> **EXERCISE**
Across the entries that follow, tally every line holding the word "parts" and reply with the count alone.

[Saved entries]

────

(** * make_meta_yml: a shallow embedding of [make_meta_yml.py]

    The script downloads the latest release of a GitHub project, guesses the
    license, reads the requirements file, evaluates [setup.py] up to its
    configuration, validates maintainers and URLs and renders a conda-build
    [meta.yaml].

    Text is modelled with [string]; a character is a code point below 256.
    The process state the script touches (working directory, [sys.path],
    emitted warnings, issued HTTP requests) is an explicit record threaded
    through a state-and-exception monad.  Everything outside the script
    (file system, network, [distutils], [tarfile], [hashlib], [yaml]) is a
    field of an environment record. *)

From Stdlib Require Import String Ascii List ZArith NArith Bool Lia Arith.
From Stdlib Require Import DecimalString.
Import ListNotations.

Set Warnings "-register-all".

Local Open Scope list_scope.
Local Open Scope string_scope.

(** ** Python strings *)

Module PyStr.

(** The line feed character, [chr(10)]. *)
Definition LF : ascii := ascii_of_nat 10.
Definition CR : ascii := ascii_of_nat 13.
Definition nl : string := String LF EmptyString.

(** [str.lower] on one code point below 256: the ASCII capitals and the
    Latin-1 capitals (all of U+00C0..U+00DE but the multiplication sign)
    move up by 32, everything else stays. *)
Definition lower_char (c : ascii) : ascii :=
  let n := nat_of_ascii c in
  if ((65 <=? n) && (n <=? 90))%nat then ascii_of_nat (n + 32)
  else if ((192 <=? n) && (n <=? 222) && negb (n =? 215))%nat
       then ascii_of_nat (n + 32)
  else c.

(** [s.lower()] *)
Fixpoint lower (s : string) : string :=
  match s with
  | EmptyString => EmptyString
  | String c s' => String (lower_char c) (lower s')
  end.

(** [s.startswith(sub)]: [sub] occurs in [s] at position 0. *)
Fixpoint starts_with (s sub : string) {struct sub} : bool :=
  match sub with
  | EmptyString => true
  | String a sub' =>
      match s with
      | EmptyString => false
      | String b s' => Ascii.eqb a b && starts_with s' sub'
      end
  end.

(** [sub in s]: [sub] occurs in [s] at some position. *)
Fixpoint str_in (sub s : string) : bool :=
  starts_with s sub ||
  match s with
  | EmptyString => false
  | String _ s' => str_in sub s'
  end.

(** The scan behind [s.count(sub)] for a non-empty [sub]: left to right,
    a match is counted and its characters are stepped over ([skip] is the
    number of characters of the last match still to step over). *)
Fixpoint count_from (sub : string) (skip : nat) (s : string) : nat :=
  match s with
  | EmptyString => 0
  | String _ s' =>
      match skip with
      | S k => count_from sub k s'
      | O => if starts_with s sub
             then S (count_from sub (String.length sub - 1) s')
             else count_from sub 0 s'
      end
  end.

(** [s.count(sub)]: the number of non-overlapping occurrences; the empty
    string occurs between all characters and at both ends. *)
Definition count (s sub : string) : nat :=
  match sub with
  | EmptyString => S (String.length s)
  | _ => count_from sub 0 s
  end.

(** Line boundaries of [str.splitlines] below code point 256. *)
Definition is_linebreak (c : ascii) : bool :=
  let n := nat_of_ascii c in
  ((n =? 10) || (n =? 11) || (n =? 12) || (n =? 13)
   || (n =? 28) || (n =? 29) || (n =? 30) || (n =? 133))%nat.

(** [s.splitlines()] with [cur] the line collected so far: a boundary
    closes the line (a carriage return directly followed by a line feed is
    one boundary), and the end of the text closes a non-empty line. *)
Fixpoint splitlines_from (cur : string) (s : string) : list string :=
  match s with
  | EmptyString =>
      match cur with
      | EmptyString => []
      | _ => [cur]
      end
  | String c s' =>
      if is_linebreak c then
        cur :: match s' with
               | String d s'' =>
                   if (Ascii.eqb c CR && Ascii.eqb d LF)%bool
                   then splitlines_from EmptyString s''
                   else splitlines_from EmptyString s'
               | EmptyString => splitlines_from EmptyString s'
               end
      else splitlines_from (cur ++ String c EmptyString) s'
  end.

Definition splitlines (s : string) : list string :=
  splitlines_from EmptyString s.

(** [sep.join(parts)] *)
Fixpoint join (sep : string) (parts : list string) : string :=
  match parts with
  | [] => EmptyString
  | [p] => p
  | p :: rest => p ++ sep ++ join sep rest
  end.

(** [repr(s)] for a string without quotes, backslashes or control
    characters (all that is needed for the license identifiers). *)
Definition repr (s : string) : string := "'" ++ s ++ "'".

(** [str(n)] for an integer. *)
Definition str_of_int (n : Z) : string :=
  NilZero.string_of_int (Z.to_int n).

End PyStr.

(** ** [os.path] (posixpath) *)

Module OsPath.

Definition slash : ascii := "/"%char.

Definition startswith_slash (p : string) : bool :=
  match p with
  | String c _ => Ascii.eqb c slash
  | EmptyString => false
  end.

Fixpoint endswith_slash (p : string) : bool :=
  match p with
  | EmptyString => false
  | String c EmptyString => Ascii.eqb c slash
  | String _ p' => endswith_slash p'
  end.

(** [os.path.join(a, b)] *)
Definition join (a b : string) : string :=
  if startswith_slash b then b
  else match a with
       | EmptyString => b
       | _ => if endswith_slash a then a ++ b else a ++ "/" ++ b
       end.

(** [p[:i], p[i:]] for [i = p.rfind("/") + 1], when [p] has a slash. *)
Fixpoint rsplit_slash (p : string) : option (string * string) :=
  match p with
  | EmptyString => None
  | String c p' =>
      match rsplit_slash p' with
      | Some (h, t) => Some (String c h, t)
      | None => if Ascii.eqb c slash then Some (String c EmptyString, p')
                else None
      end
  end.

Fixpoint all_slashes (p : string) : bool :=
  match p with
  | EmptyString => true
  | String c p' => Ascii.eqb c slash && all_slashes p'
  end.

(** [p.rstrip("/")] *)
Fixpoint rstrip_slash (p : string) : string :=
  match p with
  | EmptyString => EmptyString
  | String c p' =>
      match rstrip_slash p' with
      | EmptyString => if Ascii.eqb c slash then EmptyString
                       else String c EmptyString
      | r => String c r
      end
  end.

(** [os.path.basename(p)] *)
Definition basename (p : string) : string :=
  match rsplit_slash p with
  | Some (_, t) => t
  | None => p
  end.

(** [os.path.dirname(p)] *)
Definition dirname (p : string) : string :=
  match rsplit_slash p with
  | Some (h, _) => if all_slashes h then h else rstrip_slash h
  | None => EmptyString
  end.

End OsPath.


(** ** Exceptions, responses and the process state *)

(** The exceptions the script meets.  [ValueError] is what the script
    itself raises; [HTTPError] is raised by [Response.raise_for_status] and
    [str] of it is its message; [KeyError] comes from indexing the decoded
    JSON body; [OtherError] stands for whatever the environment raises
    (I/O errors, connection errors, archive errors, errors of the executed
    setup script), with its class name and message. *)
Inductive exn : Type :=
| ValueError (msg : string)
| HTTPError (msg : string)
| KeyError (key : string)
| OtherError (cls msg : string).

(** [str(exception)] *)
Definition str_exn (e : exn) : string :=
  match e with
  | ValueError msg => msg
  | HTTPError msg => msg
  | KeyError key => PyStr.repr key
  | OtherError _ msg => msg
  end.

Inductive result (A : Type) : Type :=
| Ok (a : A)
| Raise (e : exn).
Arguments Ok {A} a.
Arguments Raise {A} e.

────

> **OUTPUT FOR THIS TASK**
3